Vivendo come un barbone, per le strade e scegliendosi i marciapiedi, vivendo di accoglienza attraverso chi e' capace di vedere e accogliere persone come lui. Anime in ricerca, e profondamente libere dalle convenzioni.
Ha viaggiato con fede nella vita, vivendo della sua musica, dell'incantevole suono del suo strumento indiano, il Sarod dalle molte corde, che ipnotizza il cuore, e delle armoniche che tiene nel taschino pronte a vibrare di fronte a un pubblico.
E' piu' giovane di me Elmir, e siamo seduti nella sua casa, il rifugio sulle acque, dentro un ecovillaggio, e ci accompagna il suono continuo del fiume.
Io stento a crederci, quando me lo dice. Forse credevo ingenuamente che fossi la sola ad aver curiosita' per quel film, ma ci sono molte anime fratelle.

Che amano il deserto. Le poche parole. La musica antica. Il camminare.

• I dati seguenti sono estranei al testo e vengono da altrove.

(* ===== verification/Detach.v ===== *)
(** * The detach cell

    Model of [liminal-protocol/src/lifecycle/detach.rs]: the four-state detach cell
    of an identity slot, the committed and blocked detach transactions, the
    completion and replay of a pending detach and the exact replay of stored
    requests.  The request verifier is a type of the consuming layer with decidable
    equality. *)
From coqutil Require Import Byte.
From S2P Require Import Prelude Algebra Tags Wire Response Binding Member.

Record PendingDetach (V : Type) := mkPendingDetach {
  pdt_token : DetachAttemptToken;
  pdt_participant_id : ParticipantId;
  pdt_request_generation : Generation;
  pdt_request_verifier : V;
  pdt_committed_binding_epoch : BindingEpoch;
  pdt_admission_order : AdmissionOrder;
  pdt_refused_epoch : ObserverEpoch;
}.
Record CommittedDetach (V : Type) := mkCommittedDetach {
  cdh_token : DetachAttemptToken;
  cdh_participant_id : ParticipantId;
  cdh_request_generation : Generation;
  cdh_request_verifier : V;
  cdh_committed_binding_epoch : BindingEpoch;
  cdh_detached_delivery_seq : DeliverySeq;
}.
Record TerminalizedDetach (V : Type) := mkTerminalizedDetach {
  tdh_token : DetachAttemptToken;
  tdh_participant_id : ParticipantId;
  tdh_request_generation : Generation;
  tdh_request_verifier : V;
  tdh_committed_binding_epoch : BindingEpoch;
}.
Arguments mkPendingDetach {V}.
Arguments pdt_token {V} _.
Arguments pdt_participant_id {V} _.
Arguments pdt_request_generation {V} _.
Arguments pdt_request_verifier {V} _.
Arguments pdt_committed_binding_epoch {V} _.
Arguments pdt_admission_order {V} _.
Arguments pdt_refused_epoch {V} _.
Arguments mkCommittedDetach {V}.
Arguments cdh_token {V} _.
Arguments cdh_participant_id {V} _.
Arguments cdh_request_generation {V} _.
Arguments cdh_request_verifier {V} _.
Arguments cdh_committed_binding_epoch {V} _.
Arguments cdh_detached_delivery_seq {V} _.
Arguments mkTerminalizedDetach {V}.
Arguments tdh_token {V} _.
Arguments tdh_participant_id {V} _.
Arguments tdh_request_generation {V} _.
Arguments tdh_request_verifier {V} _.
Arguments tdh_committed_binding_epoch {V} _.
(** Crashed, the credential re-issued by an operator after the receipts expired,
    attached again at the generation after it, crashed with a blocked terminal and
    released by its drain. *)
Definition reissue_request (generation : Z) : OperatorCredentialReissueRequest :=
  mkReissueRequest 9 4 generation.
Definition released_life
    : list (SlotOp (EF := Z) (V := Z) (LF := Z) (D := Z) (P := unit) (Fr := Z)) :=
  [ enroll;
    Op_Crash SCC_ProcessKilled (BTD_Committed (mkCommittedPosition 3 3));
    Op_Reissue (mkSlotReceipts None 50 None) (reissue_request 1) 55 3 (Some (secret Byte.x0c)) true;
    Op_Attach AttachAdmission (attach_request 2) ASP_Verified (attach_parameters 3 4);
    Op_Crash SCC_ConnectionLost (BTD_Pending (mkPendingPosition 5));
    Op_Drain 6 ].

(** The live slots after each of the operations of [life]. *)
Definition slots : list (Slot (EF := Z) (D := Z)) := Eval vm_compute in
  flat_map (fun n => match slot_run SS_Absent (take n life) with
                     | Some (SS_Live s) => [s] | _ => [] end) (seq 1 10).
Definition slot (n : nat) : Slot (EF := Z) (D := Z) :=
  nth (n - 1) slots (mkSlot (from_enrollment 4 9 [] (mkEnrollmentFingerprint 77)) BS_Detached
                       DC_Empty).

End Sample.
Import Sample.

Lemma slot_invariant_witness :
  is_some (slot_run SS_Absent (take 5 life)) = true
  /\ match slot_run SS_Absent (take 5 life) with
     | Some st => state_ok st | None => False end.
Proof.
  split; [by vm_compute|].
  destruct (slot_run SS_Absent (take 5 life)) eqn:E; [|by vm_compute in E].
  exact (slot_invariant _ _ E).
Defined.

Lemma slot_refines_witness :
  spec_run Sp_Absent
    [A_Enroll; A_Progress; A_End; A_Attach; A_End; A_End; A_End; A_Attach; A_Attach; A_End; A_Leave]
    (Sp_Left 4)
  /\ spec_run Sp_Absent [A_Enroll; A_End; A_Reissue; A_Attach; A_End; A_End] Sp_Released.
Proof.
  split.
  - destruct (slot_run SS_Absent life) as [st|] eqn:E; [|by vm_compute in E].
    pose proof (slot_refines life SS_Absent st E) as [H _].
    vm_compute in E. simplify_eq. exact H.
  - destruct (slot_run SS_Absent released_life) as [st|] eqn:E; [|by vm_compute in E].
    pose proof (slot_refines released_life SS_Absent st E) as [H _].
    vm_compute in E. simplify_eq. exact H.
Defined.

Lemma reissue_decides_witness :
  match slot_run SS_Absent (take 2 released_life) with
  | Some (SS_Live s) =>
      apply_operator_credential_reissue (V := Z) (LF := Z) (SS_Live s)
        (mkSlotReceipts None 50 None) (reissue_request 3) 55 3 (Some (secret Byte.x0c)) true
      = ((SS_Live s, 3), Ok (ORO_Refused (ORR_GenerationMismatch 9 4 3 1)))
  | _ => False
  end.
Proof.
  destruct (slot_run SS_Absent (take 2 released_life)) as [[|s| |]|] eqn:E;
    [by vm_compute in E| |by vm_compute in E..].
  rewrite (reissue_decides _ _ _ _ _ _ _ E) by (vm_compute; done).
  vm_compute in E. simplify_eq. by vm_compute.
Defined.

Lemma reissue_replays_witness :
  replay_credential_reissue (sl_member (slot 3)) 4
    (mkStoredReissue 4 1 2 (secret Byte.x0c) 55) 4
  = Ok (reissued_member (sl_member (slot 3)) (secret Byte.x0c), 5).
Proof. by apply (reissue_replays (sl_member (slot 3)) 4 (mkStoredReissue 4 1 2 (secret Byte.x0c) 55)). Defined.

Lemma slot_restart_witness :
  is_some (slot_run SS_Absent life) = true
  /\ match slot_run SS_Absent life with
     | Some st => restores st | None => False end.
Proof.
  split; [by vm_compute|].
  destruct (slot_run SS_Absent life) eqn:E; [|by vm_compute in E].
  exact (slot_restart _ _ E).
Defined.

"Chi è stato invitato troverà la sua strada.
È sufficiente camminare, solo camminare.”
“E se ci perdiamo?”
“Chi ha fede non si perde mai. Chi è nella pace non perderà la sua strada.”

“Tutti usano i loro doni più preziosi per trovare la strada.
Nel tuo caso è la voce.
Canta, figlio mio, e ti sarà mostrata la strada.”

“Figlio mio, non accontentarti di una goccia d’acqua.
Devi gettarti nella corrente.”





Elmir viene anche soprannominato Principe. Chissa' perche'. Ma anche lui com Bab Aziz deve aver contemplato la sua anima. Da quando ha visto cosa c'e' dopo la morte, dice, non ha piu' paura.
E tutto va preso cosi', con la leggerezza di un racconto delle Mille e una notte, o di un film, mentre il fiume scorre in questo rifugio. 

Tengo le sue parole care, mentre le trasmetto. Perche' le Anime Antiche hano bisogno di sentire queste storie. Di camminare nel deserto. Di essere farfalle.



“Se al bambino nell’oscurità del ventre di sua madre fosse detto “Fuori c’è un mondo di luce, con alte montagne, grandi mari, distese ondulate, bei giardini in fiore, ruscelli, un cielo pieno di stelle, e un sole fiammeggiante, e tu, dinanzi a tutte queste meraviglie, stai rinchiuso in quest’oscurità”, il bambino non ancora nato, non sapendo nulla di queste meraviglie, non crederebbe a nessuna di esse.
Così siamo noi dinanzi alla morte. Ecco perché abbiamo paura.”